As a last note, let me say this: I am really tired of people acting like this struggle for civil rights should not be compared to their struggle for civil rights, as if one would sully the other. I have two words for you, but I am going to hold onto them. "Oh, but those people and what they want are different!" Some will not stand a comparison between suffrage/feminism and the Freedom Marches, Rides, and summers. Others will have no comparison between the black civil rights movement and marriage equality. No civil rights movement is the same as another in character, influences, changes made. No civil rights movement can stand isolated from what went before and what came after or what else was happening then. 


So why the protestation at all? I want you to think long and hard about why letting mine touch yours would be bad. Maybe you are not as enlightened or progressive as you think... But you could be.

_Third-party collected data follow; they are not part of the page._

(** On an empty set the toggle only clears the targets. *)
Lemma keyboardSelect_nil_document w e :
  document (_keyboardSelect w []) e
  = jq.each (jq.node_removeClass IS_SELECTED) (dd_targets w) (document w) e.
Proof.
  unfold _keyboardSelect; cbv zeta.
  match goal with |- context [if ?b then checkMatch _ _ _ else _] => destruct b end;
    change (jq.hasClass IS_SELECTED [] w) with false;
    change (jq.getAttr "draggable" [] w) with (@None string);
    cbn [truthy negb jq.toggleClass]; world_fields; unfold jq.each at 1; by cbn.
Qed.

(* ------------------------------------------------------------------------- *)
(** ** Toggling one element of a classified page *)

Lemma filter_only {A} (P : A → Prop) `{∀ x, Decision (P x)} (l : list A) (a : A) :
  NoDup l → a ∈ l → (∀ x, x ∈ l → P x ↔ x = a) → filter P l = [a].
Proof.
  intros Hnd Hin HP. induction Hnd as [|x l Hx Hnd IH]; [by apply elem_of_nil in Hin|].
  apply elem_of_cons in Hin as [->|Hin].
  - rewrite filter_cons_True by (apply HP; [apply elem_of_cons; by left|done]).
    f_equal. clear IH. induction l as [|y l IH]; [done|].
    rewrite filter_cons_False.
    + apply IH.
      * intros Hx'. apply Hx, elem_of_cons. by right.
      * by inversion Hnd.
      * intros z Hz. apply HP. rewrite !elem_of_cons in *. tauto.
    + intros Hy. apply HP in Hy; [|rewrite !elem_of_cons; tauto].
      subst. apply Hx, elem_of_cons. by left.
  - rewrite filter_cons_False.
    + apply IH; [done|]. intros z Hz. apply HP, elem_of_cons. by right.
    + intros Hpx. apply HP in Hpx; [|apply elem_of_cons; by left]. by subst.
Qed.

Hey, if you are ready to really get down into it and work on it, I am right there with you. We should all be trying to be better every day. I know I am trying. Sometimes a bigoted thing with come to tongue, but I try to grab it and figure it out it's where and why before it hits someone else. If it does spill out, I own it and apologize for it (and be mortified by it) and make it a lesson to keep trying to do better. See how that works? I could never count, nor thank enough, the people that have helped me along the way. I will lend a hand when I can to attempt to meet that beautiful responsibility.

The lesson of the day: let us call a bigot a bigot, and have no shame in the naming of it.